UGH! Sometimes your posts scare me  Your husband is a brute for hitting a pup like that for simply chasing a bird. It's called PREY drive! You have mentioned before that your husband has issues with LEO and at one point he wanted to get rid of him because of his health issues. Sounds like he has a little anger issues......JMO!


----------



## carson1391 (Apr 5, 2011)

:clap: a pitbull chasing another animal? since when do they do that? come on man really...btw its not in their blood is it? .... poor thing BTW lily is one of the most adorable dogs i have ever seen


----------



## ames (Jun 6, 2010)

Take it to a vet, does your husband not know about this breed? You need to educate him fast, or loose him cause he abuses your animals IMO


----------



## r0ckah0l1c (Jan 18, 2011)

It was so stupid too it was his fault the dog got out...I told him the dogs never leave the house without a leash and to not open the door I couldn't get them in their kennel yet...but of course he didn't listen and opened the door. Next time I told him I'm calling him in and getting a divorce...karmas a b because when we got in the house his tv somehow broke...


----------



## r0ckah0l1c (Jan 18, 2011)

He told me if I ever called him in to report animal abuse he'd kill my dog and tell them that the dog tried to attack him...-sigh-


----------



## IzzosMommy (Mar 30, 2011)

I voluntered in a animals shelter for many years , and because of people like that I had to work with hundreds of animals with aggressive and shy behaviors , and some were so damaged by what a person had done they had to be put down . Hitting a dog is never right , I mean yes I am guilty of tapping Izzo on the butt but never and I mean never will I or anyone ever hit her in the head . I am proud of you for telling him what you did , but please fo ryou and your dogs safety make sure he knows that you are serious and something will be dont the next time it happens . Dont ever leave her alone with him . I am sorry I tried staying away from this thread because I have never spoken to you before but I just wanted you to know the trauma that beating a dog can do , and Im sorry but what you said he did is beating your pup .. *smh*


----------



## angelbaby (Feb 4, 2010)

r0ckah0l1c said:


> He told me if I ever called him in to report animal abuse he'd kill my dog and tell them that the dog tried to attack him...-sigh-


Im sorry for you , been there with guys like that. If that was the response I ever got from a guy I would choose my dog over the guy threatning to kill the dog thats low. I hope your pup is ok , I kinda felt bad for my 1st response thought ,maybe It was a bit harsh but this guy sounds like a clown. I hope you didnt take anything I said towards you I know you love your dogs , and hope you make the right decissions for the sake of your dogs here like if you have to leave for a weekend or day that maybe there are people on hand who can care for the dogs while you are away or a kennel that could take them in. Send your man here for us to 'talk ' to lol.


----------



## Blue_Nose_Bella (Jan 16, 2011)

r0ckah0l1c said:


> He told me if I ever called him in to report animal abuse he'd kill my dog and tell them that the dog tried to attack him...-sigh-


That is NO man I'd want to be married to! What a scum bag!  So he would make up a story to make our breed once AGAIN look bad! He doesn't deserve those dogs!


----------



## carson1391 (Apr 5, 2011)

Blue_Nose_Bella said:


> That is NO man I'd want to be married to! What a scum bag!  So he would make up a story to make our breed once AGAIN look bad! He doesn't deserve those dogs!

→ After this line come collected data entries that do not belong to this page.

Lemma DefaultPoll_request_configuration_witness :
  exists (r : Request.t) (w' : World),
    DefaultPoll (Some 7%positive) "op1" (client_store sample_client_custom)
      = Some ((Some r, true), w')
    /\ Request.client r = Client sample_client_custom
    /\ Request.baseURL r = baseURL sample_client_custom
    /\ Request.codec r = Codec sample_client_custom
    /\ Request.namespaceInQuery r = LegacyBehavior sample_client_custom
    /\ Request.preserveResourceCase r = LegacyBehavior sample_client_custom
    /\ Request.timeout r = Timeout sample_client_custom
    /\ Request.sync r = false.
Proof.
  apply (DefaultPoll_request_configuration
           (client_store sample_client_custom) 7%positive
           sample_client_custom "op1").
  - reflexivity.
  - simpl. lia.
Defined.
(** The same operations as the Standard Library specifies them for
    binary64, to compare with. *)
Definition toSF (z : Z) : spec_float := binary_normalize 53 1024 z 0 false.

Definition ofSF (f : spec_float) : option Z :=
  match f with
  | S754_zero _ => Some 0
  | S754_finite s m e =>
      if e <? 0 then
        if Z.pos m mod 2 ^ (- e) =? 0
        then Some ((if s then -1 else 1) * (Z.pos m / 2 ^ (- e)))
        else None
      else Some ((if s then -1 else 1) * Z.pos m * 2 ^ e)
  | _ => None
  end.

Definition agrees (op : Z -> Z -> Z) (sf : spec_float -> spec_float -> spec_float)
           (x y : Z) : bool :=
  match ofSF (sf (toSF x) (toSF y)) with
  | Some z => z =? op x y
  | None => false
  end.

Definition samples : list Z :=
  [0; 1; -1; 3; 30; 1000; 2 ^ 53 - 1; 2 ^ 53; 2 ^ 53 + 2; 2 ^ 53 + 4;
   - (2 ^ 53 + 2); 2 ^ 54 - 2; 2 ^ 54 + 4; 2 ^ 54 + 12; 9007199254740991;
   27021597764222972; 2 ^ 60 + 512; 3 * 2 ^ 100; - (3 * 2 ^ 100); 2 ^ 200].

(** ** Objects *)

Definition PRef := nat.
Definition CRef := nat.

(** The three classes [Product], [PerishableProduct] and
    [ShippableProduct], with the fields each subclass adds. *)
Inductive productClass : Type :=
| PlainProduct
| PerishableProduct (expiryDate : Z) (weight : Z)
| ShippableProduct (weight : Z).

Record product : Type := mkProduct {
  p_name : string;
  p_price : Z;
  p_quantity : Z;
  p_class : productClass
}.

Record customer : Type := mkCustomer {
  c_name : string;
  c_balance : Z
}.

Record cartItem : Type := mkCartItem {
  i_product : PRef;
  i_quantity : Z
}.
Lemma keeps_bool_method (b : bool) (name : string) (args : list val)
    (kw : kwargs) :
  keeps I (bool_method b name args kw) (fun _ => True).
Proof.
  unfold bool_method.
  destruct (assoc name bool_binary_methods) as [method|];
    [|apply keeps_int_method].
  destruct args as [|[] [|]]; try apply keeps_int_method.
  destruct kw; [apply keeps_ret_True|apply keeps_int_method].
Qed.

End KeepsRules.

(** ** What the run time does to the objects that exist *)

Section Preservation.

Variable h0 : heap.

Lemma keeps_alloc (items : list val) : keeps (preserves h0) (alloc items) (fresh_for h0).
Proof.
  intros h r h' Hp E. unfold alloc in E. inversion E; subst. split.
  - now apply preserves_alloc.
  - intros a Ha. inversion Ha; subst. now apply preserves_length.
Qed.

Lemma keeps_write (l : loc) (items : list val) :
  fresh_for h0 l -> keeps (preserves h0) (write l items) (fun _ => True).
Proof.
  intros Hl h r h' Hp E. unfold write in E.
  destruct (nth_error h l); inversion E; subst; split; auto.
  now apply preserves_update.
Qed.

Ltac keeps_step :=
  match goal with
  | |- keeps _ (ret _) _ => apply keeps_ret_True
  | |- keeps _ (raise _) _ => apply keeps_raise
  | |- keeps _ (read _) _ => apply keeps_read
  | |- keeps _ (alloc _) _ => apply keeps_alloc
  | |- keeps _ (write _ _) _ => apply keeps_write; assumption
  | |- keeps _ (bindM _ _) _ => eapply keeps_bind; [|intros]
  | |- keeps _ (if ?b then _ else _) _ => destruct b
  | |- keeps _ (match ?x with _ => _ end) _ => destruct x
  end.

Lemma keeps_truthy (v : val) : keeps (preserves h0) (truthy v) (fun _ => True).
Proof. destruct v; simpl; repeat keeps_step. Qed.

Lemma keeps_iter_items (v : val) : keeps (preserves h0) (iter_items v) (fun _ => True).
Proof. destruct v; simpl; repeat keeps_step. Qed.

(** A method of a list allocated after [h0] writes to that list
    only. *)
Lemma keeps_list_method (l : loc) (name : string) (args : list val)
    (kw : kwargs) :
  fresh_for h0 l -> keeps (preserves h0) (list_method l name args kw) (fun _ => True).
Proof.
  intro Hl. unfold list_method.
  eapply keeps_bind; [apply keeps_read|intros items _].
  repeat first [apply keeps_iter_items | keeps_step].
Qed.

Lemma keeps_call_method (a : val) (name : string) (args : list val)
    (kw : kwargs) :
  not_in h0 a -> keeps (preserves h0) (call_method a name args kw) (fun _ => True).
Proof.
  intro Ha. destruct a; simpl;
    try apply keeps_raise; try apply keeps_int_method;
    try apply keeps_bool_method; try apply keeps_str_method.
  now apply keeps_list_method.
Qed.

Lemma keeps_copy_copy (a : val) : keeps (preserves h0) (copy_copy a) (not_in h0).
Proof.
  destruct a; simpl; try (apply keeps_ret; exact I).
  eapply keeps_bind; [apply keeps_read|intros items _].
  eapply keeps_bind; [apply keeps_alloc|intros l' Hl'].
  apply keeps_ret. exact Hl'.
Qed.

(** ** [deepcopy] *)

Lemma keeps_deepcopy_items (rec : memo -> val -> M (val * memo)) :
  (forall m x, keeps (preserves h0) (rec m x) (fun _ => True)) ->
  forall items m, keeps (preserves h0) (deepcopy_items rec m items) (fun _ => True).
Proof.
  intro Hrec. induction items as [|a rest IH]; intro m; simpl.
  - apply keeps_ret. exact I.
  - eapply keeps_bind; [apply Hrec|intros r _].
    eapply keeps_bind; [apply IH|intros rs _].
    apply keeps_ret. exact I.
Qed.

Lemma keeps_deepcopy_attrs (rec : memo -> val -> M (val * memo)) :
  (forall m x, keeps (preserves h0) (rec m x) (fun _ => True)) ->
  forall attrs m, keeps (preserves h0) (deepcopy_attrs rec m attrs) (fun _ => True).
Proof.
  intro Hrec. induction attrs as [|[k a] rest IH]; intro m; simpl.
  - apply keeps_ret. exact I.
  - eapply keeps_bind; [apply Hrec|intros r _].
    eapply keeps_bind; [apply IH|intros rs _].
    apply keeps_ret. exact I.
Qed.

Lemma keeps_deepcopy_memo (depth : nat) :
  forall m x, keeps (preserves h0) (deepcopy_memo depth m x) (fun _ => True).
Proof.
  induction depth as [|d IH]; intros m x; simpl.
  - apply keeps_raise.
  - destruct x; try (apply keeps_ret; exact I).
    + eapply keeps_bind; [now apply keeps_deepcopy_items|intros r _].
      apply keeps_ret. exact I.
    + eapply keeps_bind; [now apply keeps_deepcopy_attrs|intros r _].
      apply keeps_ret. exact I.
    + destruct (memo_get m l); [apply keeps_ret; exact I|].
      eapply keeps_bind; [apply keeps_read|intros items _].
      eapply keeps_bind; [apply keeps_alloc|intros l' Hl'].
      eapply keeps_bind; [now apply keeps_deepcopy_items|intros r _].
      eapply keeps_bind; [now apply keeps_write|intros _ _].
      apply keeps_ret. exact I.
Qed.

(** The copy itself is a new object, or an immutable value. *)
Lemma keeps_deepcopy_top (depth : nat) (x : val) :
  keeps (preserves h0) (deepcopy_memo depth [] x) (fun r => not_in h0 (fst r)).
Proof.
  destruct depth as [|d]; simpl.
  - apply keeps_raise.
  - destruct x; try (apply keeps_ret; exact I).
    + eapply keeps_bind;
        [apply keeps_deepcopy_items, keeps_deepcopy_memo|intros r _].
      apply keeps_ret. exact I.
    + eapply keeps_bind;
        [apply keeps_deepcopy_attrs, keeps_deepcopy_memo|intros r _].
      apply keeps_ret. exact I.
    + eapply keeps_bind; [apply keeps_read|intros items _].
      eapply keeps_bind; [apply keeps_alloc|intros l' Hl'].
      eapply keeps_bind;
        [apply keeps_deepcopy_items, keeps_deepcopy_memo|intros r _].
      eapply keeps_bind; [now apply keeps_write|intros _ _].
      apply keeps_ret. exact Hl'.
Qed.

Lemma keeps_copy_deepcopy (a : val) : keeps (preserves h0) (copy_deepcopy a) (not_in h0).
Proof.
  unfold copy_deepcopy.
  eapply keeps_bind; [apply keeps_deepcopy_top|intros r Hr].
  apply keeps_ret. exact Hr.
Qed.

(** The function that [call_mut] hands to [modify] leaves every
    object that existed untouched, and what it returns is not one of
    them. *)
Lemma keeps_call_mut_func (shallow : val) (name : string) (args : list val)
    (kw : kwargs) (a : val) :
  keeps (preserves h0) (call_mut_func shallow name args kw a) (not_in h0).
Proof.
  unfold call_mut_func.
  eapply keeps_bind; [apply keeps_truthy|intros sh _].
  eapply keeps_bind with (Q := not_in h0).
  - destruct sh; [apply keeps_copy_copy|apply keeps_copy_deepcopy].
  - intros c Hc.
    eapply keeps_bind; [now apply keeps_call_method|intros _ _].
    apply keeps_ret. exact Hc.
Qed.

Lemma keeps_getitem (s key : val) :
  keeps (preserves h0) (getitem s key) (fun _ => True).
Proof. destruct s, key; simpl; repeat keeps_step. Qed.

Lemma keeps_setitem_immutable (s key v : val) :
  keeps (preserves h0) (engine.setitem_immutable s key v) (fun _ => True).
Proof. destruct s, key; simpl; repeat keeps_step. Qed.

lol true, now it got me thinking how many other people lied!


----------



## IzzosMommy (Mar 30, 2011)

r0ckah0l1c said:


> He told me if I ever called him in to report animal abuse he'd kill my dog and tell them that the dog tried to attack him...-sigh-


Put a collar around him and smack him around and see how he likes it !!! Ditch him , if he doesnt care about your dog then he doesnt care about you . Mine would be out the door and gone if he ever said he was going to kill my girl . Im sorry your in this postion but she is a helpless animal and you need to be the one who stands up for her . Im sorry but this really upsets me to hear.


----------



## r0ckah0l1c (Jan 18, 2011)

I asked would he ever do that to a 6 month old child? Then I think he got it because he offered to take Leo to the vet to make sure he's okay. But I called my parents and told them if it happens again they can expect me to move back home with 4 pets...


----------



## IzzosMommy (Mar 30, 2011)

r0ckah0l1c said:


> I asked would he ever do that to a 6 month old child? Then I think he got it because he offered to take Leo to the vet to make sure he's okay. But I called my parents and told them if it happens again they can expect me to move back home with 4 pets...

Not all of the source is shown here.